The server successfully initiates the payment, but crashes before sending a response. The client retries. The retry carries the same idempotency key. This time, instead of blindly starting from the beginning or blindly rejecting the request, the system looks up the key and sees that the process is already partway through.
If payment was already initiated, the system doesn’t initiate it again.
If the order record was already created, it doesn’t create another one.
If a notification was already sent, it doesn’t send it again.
Retries should not be treated as duplicates that must be blocked at the gate but as re-entries into a workflow. The same key should lead to the same execution path, starting from wherever the system last stopped.

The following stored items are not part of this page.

(** A run of the store in the small instance: a secret is imported, read
    from the cache, and, the cache cleared, decrypted again with the
    passphrase that the callback gives; a wrong passphrase gives nothing
    and leaves the cache empty. *)
Example store_run_ex :
  let w1 := (importSecret (JSON := demo_json) (CRYPTO := demo_crypto)
               (KECCAK := demo_keccak) (FS := demo_fs) "keys" [x2a; x2b]
               "pw" 1 5 9 (mkWorld ∅ ∅ ∅ [])).2 in
  let w2 := (clearCache w1).2 in
  (secret (CRYPTO := demo_crypto) (KECCAK := demo_keccak) 1 (λ _, "no") w1).1
  = Ret [x2a; x2b]
  ∧ trace (secret (CRYPTO := demo_crypto) (KECCAK := demo_keccak) 1
             (λ _, "no") w1).2 = trace w1
  ∧ (secret (CRYPTO := demo_crypto) (KECCAK := demo_keccak) 1
       (λ _, "pw") w2).1 = Ret [x2a; x2b]
  ∧ m_cached (secret (CRYPTO := demo_crypto) (KECCAK := demo_keccak) 1
                (λ _, "pw") w2).2 = {[1 := [x2a; x2b]]}
  ∧ (secret (CRYPTO := demo_crypto) (KECCAK := demo_keccak) 1
       (λ _, "no") w2).1 = Ret []
  ∧ m_cached (secret (CRYPTO := demo_crypto) (KECCAK := demo_keccak) 1
                (λ _, "no") w2).2 = ∅.
Proof. by vm_compute. Qed.

(** Where [keys] is a regular file, [save] and [load] throw and leave the
    store as it is. *)
Example save_throws_ex :
  let w := mkWorld (JSON := demo_json) {[1 := (null_type, "")]} ∅
             {["keys" := null_type]} [] in
  save (FS := demo_fs) "keys" w = (Throw filesystem_error, w)
  ∧ load (FS := demo_fs) "./keys" w = (Throw filesystem_error, w).
Proof. by vm_compute. Qed.

(** A key file read from [./keys] and saved to [keys]: [save] writes the
    key file and then removes the backing path, another spelling of the
    same file, so that the key has no file afterwards. *)
Example load_save_spelling_ex :
  let disk : gmap string (json_text (JsonSpirit := demo_json)) :=
    {["keys/00000000-0000-0000-0000-000000000001.json"
      := obj_type (demo_key_object 2)]} in
  let w1 := (load (FS := demo_fs) "./keys" (mkWorld ∅ ∅ disk [])).2 in
  let w2 := (save (FS := demo_fs) "keys" w1).2 in
  m_keys w1
  = {[1 := (null_type,
            "./keys/00000000-0000-0000-0000-000000000001.json")]}
  ∧ m_keys w2
    = {[1 := (null_type, "keys/00000000-0000-0000-0000-000000000001.json")]}
  ∧ files w2 = ∅.
Proof. by vm_compute. Qed.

Yes, this is difficult. This means different parts of your system, potentially handled by different teams, must be in sync about how they are handling idempotency. But this may be needed for the problem you are solving.
This is where a subtle but important distinction appears.
Idempotency is not about preventing work from happening more than once. It’s about preventing observable effects from happening more than once.
The system may execute code multiple times. It may retry steps. It may re-run logic after crashes. None of that violates idempotency as long as the outside world cannot observe duplicated outcomes.
“Performing the same operation multiple times has the same effect as performing it once” is technically correct — but only if we’re clear about what effect means. It doesn’t mean “the code ran once.” It means “the world ended up in the same state.”
An important observation
At this point, something uncomfortable becomes hard to ignore.
If idempotency requires memory, progress tracking, guarded side effects, and careful coordination across boundaries, then it’s no longer just a retry optimization. It’s a systemic property — one that depends on how work is claimed, how progress is recorded, and how effects are exposed to the outside world.
And that raises a deeper question.
If we have to tolerate retries, crashes, partial execution, and re-entries at every step — how can you be sure that something happened exactly once?
That’s a discussion for another article.